February 4th, 2008 4:47pm

I wonder if a private GP system would stop the bat-and-ball between GPs and hospital outpatient clinics. Where the clinic tells the patient: oh, your GP can do that (say, give a cortisone injection). And the GP responds by informing the patient: oh no, we have neither the resources nor the expertise - you'll have to ask the clinic.

A Consultant Surgeon

February 4th, 2008 4:48pm

Hear Hear!

C.W.

February 4th, 2008 11:38pm

That's a great idea! I am a GP and I did just over 10000 consultations last year, excluding home visits. If I were paid £45 per consultation I would earn £450,000 per annum.

Dr Mark Pasola

February 5th, 2008 12:07am

Spare us your cheap cynicism about GP hours Stephen.
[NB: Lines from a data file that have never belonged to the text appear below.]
(** The calls one [doReset(func, arr)] makes: [func] on the elements of the
    array, the last pushed first; none when [func] is not a function. *)
Definition doReset_calls (h : hook) (v : jsval (handler (D := D) (N := N)))
    (l : list N) : list (call N) :=
  if is_function v then map (fun x => mkCall h x None) (rev l) else [].

(** The array [doReset(func, arr)] leaves. *)
Definition doReset_leaves (v : jsval (handler (D := D) (N := N))) (l : list N) : list N :=
  if is_function v then [] else l.

(** The calls of one [reset()] from the state [s]. *)
Definition reset_calls (s : State) : list (call N) :=
  doReset_calls ResetCell (resetCell cfg) (matchCells s)
  ++ doReset_calls ResetMatchRow (resetMatchRow cfg) (matchRows s)
  ++ doReset_calls ResetNoMatchRow (resetNoMatchRow cfg) (noMatchRows s)
  ++ [mkCall ResetTable self None].

(** [if (typeof f === 'function') f(self)] as calls. *)
Definition once (h : hook) (v : jsval (handler (D := D) (N := N))) : list (call N) :=
  if is_function v then [mkCall h self None] else [].

Definition is_match_hook (h : hook) : bool :=
  match h with
  | OnMatchCell | OnMatchRow | OnNoMatchRow => true
  | _ => false
  end.

Definition is_row_hook (h : hook) : bool :=
  match h with
  | OnMatchRow | OnNoMatchRow => true
  | _ => false
  end.

(** The rows handed to [onMatchRow] or [onNoMatchRow], in the order of the
    calls. *)
Definition row_level (evs : list (call N)) : list N :=
  map (@c_target N) (filter (fun c => is_row_hook (c_hook c)) evs).

(** [l] is [l1] and [l2] shuffled together, each keeping its order. *)
Inductive interleaved : list N -> list N -> list N -> Prop :=
| il_nil : interleaved [] [] []
| il_left x l1 l2 l : interleaved l1 l2 l -> interleaved (x :: l1) l2 (x :: l)
| il_right x l1 l2 l : interleaved l1 l2 l -> interleaved l1 (x :: l2) (x :: l).

Lemma doReset_trace h (v : jsval handler) a (s s' : State) :
  doReset h v a s = Done s' ->
  calls s' = calls s ++ doReset_calls h v (get a s) /\
  get a s' = doReset_leaves v (get a s) /\
  forall b, b <> a -> get b s' = get b s.
Proof.
  intros E. split; [|split].
  - destruct v as [|f].
    + rewrite doReset_not_function in E. injection E as <-.
      unfold doReset_calls. simpl. now rewrite app_nil_r.
    + now destruct (doReset_done h (Function f) a s eq_refl E).
  - destruct v as [|f].
    + rewrite doReset_not_function in E. now injection E as <-.
    + now destruct (doReset_done h (Function f) a s eq_refl E).
  - intros b Hb. pose proof (@doReset_get_other D N h v a b s Hb) as G.
    now rewrite E in G.
Qed.
(** A server entry that is [null] is treated in two ways.  In a
    configuration file it is fatal: [loadConfigFromFile] reads its
    [transport] before any check, so [fromConfigFile] and
    [addConfigFromFile] fail with a wrapped [TypeError] and the client
    is left as it was.  Passed to [addConnections], the same servers
    object is accepted when its other entries are valid, and the [null]
    entry is skipped. *)
Theorem null_server_entry_is_fatal_in_a_file_only w env path fields servers name st :
  assoc "servers" fields = Some (Obj servers) ->
  In (name, Null) servers ->
  (exists text,
      addConfigFromFile (URL_protocol w) env path (inr (Obj fields)) st
      = (Throw (MCPClientError
                  ("Failed to add MCP configuration: TypeError: " ++ text) None), st)
      /\ forall dpath,
          fromConfigFile (URL_protocol w) env path (inr (Obj fields)) dpath None
          = inl (MCPClientError
                   ("Failed to load MCP configuration: TypeError: " ++ text) None))
  /\ ((forall n config, In (n, config) servers ->
                         rejects (URL_protocol w) n config = false) ->
      fst (addConnections w (Obj servers) st) = Return tt).
Proof.
  intros Hservers Hnull.
  assert (Hload : fst (loadConfigFromFile env path (Obj fields))
                  = inl (TypeError "Cannot read properties of null (reading 'transport')")).
  { unfold loadConfigFromFile, has, get. simpl. rewrite Hservers. simpl.
    assert (existsb (fun kv => is_null (snd kv) || is_undefined (snd kv)) servers = true)
      as ->; [|reflexivity].
    apply existsb_exists. exists (name, Null). auto. }
  split.
  - eexists. split.
    + unfold addConfigFromFile, connections_of_file, loadConfigFromPath.
      rewrite Hload. reflexivity.
    + intros dpath.
      unfold fromConfigFile, new_MultiServerMCPClient, tryLoadDefaultConfig,
        connections_of_file, loadConfigFromPath. simpl.
      rewrite Hload. reflexivity.
  - intros Hvalid. unfold addConnections, processConnections. simpl.
    destruct (processConnections_loop_accepts (URL_protocol w) servers [] Hvalid)
      as (result & log & ->). simpl.
    unfold bind, gets, modify. destruct (connections st); reflexivity.
Qed.
Lemma deleteAll_loop_whole {R} (delete : string -> M (option R * option error))
    (res : string -> option R * option error) (evs : string -> string -> list Event)
    (draws : string -> nat) :
  (forall id w,
     delete id w = (res id, mkWorld (trace w ++ evs id (uuid_New P (drawn w)))
                              (drawn w + draws id))) ->
  forall (ids : list string) (errList : list error) (w : World),
    deleteAll_loop delete ids errList w
    = (errList ++ omap (fun id => snd (res id)) ids,
       mkWorld (trace w ++ loop_events P evs draws (fun _ => []) ids (drawn w))
         (drawn w + loop_draws draws ids)).
Proof.
  intros Hdelete ids. induction ids as [|id ids IH]; intros errList w.
  - cbn. rewrite !app_nil_r, Nat.add_0_r, world_eta. reflexivity.
  - cbn [deleteAll_loop loop_events loop_draws foldr omap]. unfold mbind, M_bind.
    rewrite Hdelete. run_M. rewrite IH. cbn [trace drawn].
    f_equal.
    + destruct (snd (res id)); cbn; rewrite <- ?app_assoc; reflexivity.
    + f_equal; [rewrite <- !app_assoc; reflexivity | unfold loop_draws; lia].
Qed.

(** The deletions as whole runs. *)
Lemma Employees_Delete_whole (c : client) (ctx : Context) (id : string) (w : World) :
  Employees_Delete P c ctx id w
  = (unwrap er_Employee (do_result P c ctx MethodDelete ("/employees/" +:+ id) None),
     mkWorld
       (trace w
        ++ do_events P c ctx MethodDelete ("/employees/" +:+ id) None (uuid_New P (drawn w)))
       (drawn w + do_draws P c ctx MethodDelete ("/employees/" +:+ id) None)).
Proof. apply (call_whole P er_Employee). Qed.

Lemma Departments_Delete_whole (c : client) (ctx : Context) (id : string) (w : World) :
  Departments_Delete P c ctx id w
  = (unwrap dr_Department (do_result P c ctx MethodDelete ("/departments/" +:+ id) None),
     mkWorld
       (trace w
        ++ do_events P c ctx MethodDelete ("/departments/" +:+ id) None
             (uuid_New P (drawn w)))
       (drawn w + do_draws P c ctx MethodDelete ("/departments/" +:+ id) None)).
Proof. apply (call_whole P dr_Department). Qed.

(** What a deletion returns does not depend on the world it runs in. *)
Lemma Employees_Delete_value (c : client) (ctx : Context) (id : string) (w w' : World) :
  fst (Employees_Delete P c ctx id w) = fst (Employees_Delete P c ctx id w').
Proof. rewrite !Employees_Delete_whole. reflexivity. Qed.

Lemma Departments_Delete_value (c : client) (ctx : Context) (id : string) (w w' : World) :
  fst (Departments_Delete P c ctx id w) = fst (Departments_Delete P c ctx id w').
Proof. rewrite !Departments_Delete_whole. reflexivity. Qed.

Lemma Sweep_whole (s : Sweeper) (ctx : Context) (w : World) :
  let employee_events id :=
    do_events P (s_c s) ctx MethodDelete ("/employees/" +:+ id) None in
  let employee_draws id :=
    do_draws P (s_c s) ctx MethodDelete ("/employees/" +:+ id) None in
  let department_events id :=
    do_events P (s_c s) ctx MethodDelete ("/departments/" +:+ id) None in
  let department_draws id :=
    do_draws P (s_c s) ctx MethodDelete ("/departments/" +:+ id) None in
  let errs :=
    omap (fun id => snd (fst (Employees_Delete P (s_c s) ctx id w))) (employeeIDs s)
    ++ omap (fun id => snd (fst (Departments_Delete P (s_c s) ctx id w))) (departmentIDs s) in
  fst (Sweep P s ctx w) = (if (length errs =? 0)%nat then None else Some (ErrorList errs))
  /\ events (Sweep P s ctx) w
     = loop_events P employee_events employee_draws
         (fun id => [ev_log (mkLogRecord (s_logr s) ctx LevelInfo "deleted employee"
                               [slog_String "employee_id" id])])
         (employeeIDs s) (drawn w)
       ++ loop_events P department_events department_draws
            (fun id => [ev_log (mkLogRecord (s_logr s) ctx LevelInfo "deleted department"
                                  [slog_String "department_id" id])])
            (departmentIDs s) (drawn w + loop_draws employee_draws (employeeIDs s)).
Proof.
  intros employee_events employee_draws department_events department_draws errs.
  assert (Hrun : Sweep P s ctx w
                 = (if (length errs =? 0)%nat then None else Some (ErrorList errs),
                    mkWorld
                      (trace w
                       ++ (loop_events P employee_events employee_draws
                             (fun id => [ev_log (mkLogRecord (s_logr s) ctx LevelInfo
                                                   "deleted employee"
                                                   [slog_String "employee_id" id])])
                             (employeeIDs s) (drawn w)
                           ++ loop_events P department_events department_draws
                                (fun id => [ev_log (mkLogRecord (s_logr s) ctx LevelInfo
                                                      "deleted department"
                                                      [slog_String "department_id" id])])
                                (departmentIDs s)
                                (drawn w + loop_draws employee_draws (employeeIDs s))))
                      (drawn w + loop_draws employee_draws (employeeIDs s)
                       + loop_draws department_draws (departmentIDs s)))).
  { unfold Sweep, mbind, M_bind.
    rewrite (sweep_loop_whole (Employees_Delete P (s_c s) ctx)
               (fun id => unwrap er_Employee
                            (do_result P (s_c s) ctx MethodDelete ("/employees/" +:+ id) None))
               employee_events employee_draws (s_logr s) ctx _ _
               (Employees_Delete_whole (s_c s) ctx)).
    rewrite (sweep_loop_whole (Departments_Delete P (s_c s) ctx)
               (fun id => unwrap dr_Department
                            (do_result P (s_c s) ctx MethodDelete ("/departments/" +:+ id) None))
               department_events department_draws (s_logr s) ctx _ _
               (Departments_Delete_whole (s_c s) ctx)).
    cbn [trace drawn].
    assert (Herrs : [] ++ omap (fun id => snd (unwrap er_Employee
                        (do_result P (s_c s) ctx MethodDelete ("/employees/" +:+ id) None)))
                      (employeeIDs s)
                    ++ omap (fun id => snd (unwrap dr_Department
                        (do_result P (s_c s) ctx MethodDelete ("/departments/" +:+ id) None)))
                      (departmentIDs s) = errs).
    { subst errs. cbn [app]. f_equal; apply omap_pointwise; intros id;
        [rewrite Employees_Delete_whole | rewrite Departments_Delete_whole]; reflexivity. }
    cbn [app] in Herrs. cbn [app]. rewrite Herrs.
    destruct (length errs =? 0)%nat; unfold mret, M_ret; f_equal; f_equal;
      rewrite <- app_assoc; reflexivity. }
  destruct (events_run _ w _ _ _ Hrun) as (Hv & He & _). split; assumption.
Qed.
Lemma C8_variable_type_code_witness :
  exists q0 q1 q2 q3,
    snd (run (create_variable_set "Laptop details" None typed_variables) flaky)
    = [q0; q1; q2; q3]
    /\ lookup "type" (payload q1) = Some (VStr "6")
    /\ lookup "type" (payload q2) = Some (VStr "2")
    /\ lookup "type" (payload q3) = Some (VStr "2").
Proof.
  destruct (C8_variable_type_code
              "Laptop details" "incident" None None None None
              typed_variables None flaky
              [("name", VStr "Request laptop"); ("sys_id", VStr "46d44a5dc0a8010e")]
              flaky_results_are_mappings typed_variables_are_names)
    as (_ & q0 & var_qs & Hlog & Hall).
  - repeat (apply Forall_cons; [reflexivity|]). apply Forall_nil.
  - intros endpoint p. reflexivity.
  - reflexivity.
  - reflexivity.
  - inversion Hall as [|d1 q1 l1 r1 (H1 & _) Hall1]; subst.
    inversion Hall1 as [|d2 q2 l2 r2 (H2 & _) Hall2]; subst.
    inversion Hall2 as [|d3 q3 l3 r3 (H3 & _) Hall3]; subst.
    inversion Hall3; subst.
    exists q0, q1, q2, q3. split; [exact Hlog|].
    destruct H1 as (_ & _ & T1), H2 as (_ & _ & T2), H3 as (_ & _ & T3).
    repeat split; assumption.
Defined.

(** X13.  In a full run of [create_record_producer] (non-empty parent
    [sys_id], mapping results, type names, values [json.dumps] can write)
    the requests after the parent creation are the attachments of all the
    requested variable sets, in order, each naming the parent's [sys_id]
    as [sc_cat_item]; then one variable creation per definition, the i-th
    of which names that [sys_id] as [cat_item], has [order]
    [(i + 1) * 100] and the definition's name (or [variable_<i>]). *)
Theorem X13_producer_dependents_reference_parent
    (name table_name : string)
    (short_description category_sys_id script : option string)
    (variables : option (list dict)) (variable_set_ids : option (list string))
    ev (res : dict) :
  results_are_mappings ev ->
  Forall type_is_name (items variables) ->
  Forall (fun var_def => json_safe (VDict var_def) = true) (items variables) ->
  (forall endpoint p,
      fst (_make_servicenow_request endpoint p "POST" ev []) = Return (VDict res)) ->
  truthy (dict_get res "sys_id" (VStr "")) = true ->
  json_safe (dict_get res "sys_id" (VStr "")) = true ->
  let sid := dict_get res "sys_id" (VStr "") in
  exists q0 var_qs,
    snd (run (create_record_producer name table_name short_description
                category_sys_id script variables variable_set_ids) ev)
    = (q0 :: map (attachment ev sid) (items variable_set_ids) ++ var_qs)%list
    /\ List.length var_qs = List.length (items variables)
    /\ forall i var_def, nth_error (items variables) i = Some var_def ->
         exists q,
           nth_error var_qs i = Some q
           /\ variable_payload ev "api/now/table/item_option_new" "cat_item"
                sid (Z.of_nat i) var_def q.
Proof.
  intros Hm Hd _ Hparent Hid _ sid.
  destruct (create_record_producer_log name table_name short_description
              category_sys_id script variables variable_set_ids ev res
              Hm Hd Hparent Hid) as (q0 & var_qs & Hlog & Hlen & _ & Hf).
  exists q0, var_qs. auto.
Qed.

Lemma two_variables_are_names : Forall type_is_name (items two_variables).
Proof.
  repeat (apply Forall_cons; [right; eexists; reflexivity|]). apply Forall_nil.
Defined.

Lemma X13_producer_dependents_witness :
  exists q0 var_qs,
    snd (run (create_record_producer "Request laptop" "incident" None None None
                two_variables (Some ["0a1b2c"])) flaky)
    = (q0 :: map (attachment flaky (VStr "46d44a5dc0a8010e")) ["0a1b2c"]
          ++ var_qs)%list
    /\ List.length var_qs = 2%nat
    /\ forall i var_def, nth_error (items two_variables) i = Some var_def ->
         exists q,
           nth_error var_qs i = Some q
           /\ variable_payload flaky "api/now/table/item_option_new" "cat_item"
                (VStr "46d44a5dc0a8010e") (Z.of_nat i) var_def q.
Proof.
  apply (X13_producer_dependents_reference_parent
           "Request laptop" "incident" None None None two_variables
           (Some ["0a1b2c"]) flaky
           [("name", VStr "Request laptop"); ("sys_id", VStr "46d44a5dc0a8010e")]
           flaky_results_are_mappings two_variables_are_names).
  - repeat (apply Forall_cons; [reflexivity|]). apply Forall_nil.
  - intros endpoint p. reflexivity.
  - reflexivity.
  - reflexivity.
Defined.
Since you have no idea what we do outside consultation hours, you are poorly placed to sneer. My days as a GP are often considerably longer than 08.3-0 to 18.30 and I also challenge you compare the intensity of your job (or that of most people actually), and the risk and responsibility taken with mine. (Sneering again? That is because you are ignorant) Bizarrely, although you seem to know almost nothing about what GPs do or their Byzantine contractual terms, you have arrived on the right solution for Primary Care - to free it from the yoke of the state. GPs are sick of working for the government and many would love to be able to practice on a fee-for-service basis. A consumer-provider relationship would also replace the ludicrously inefficient apparatus of the state which exists to regulate measure and performance-manage the minutiae of our working lives.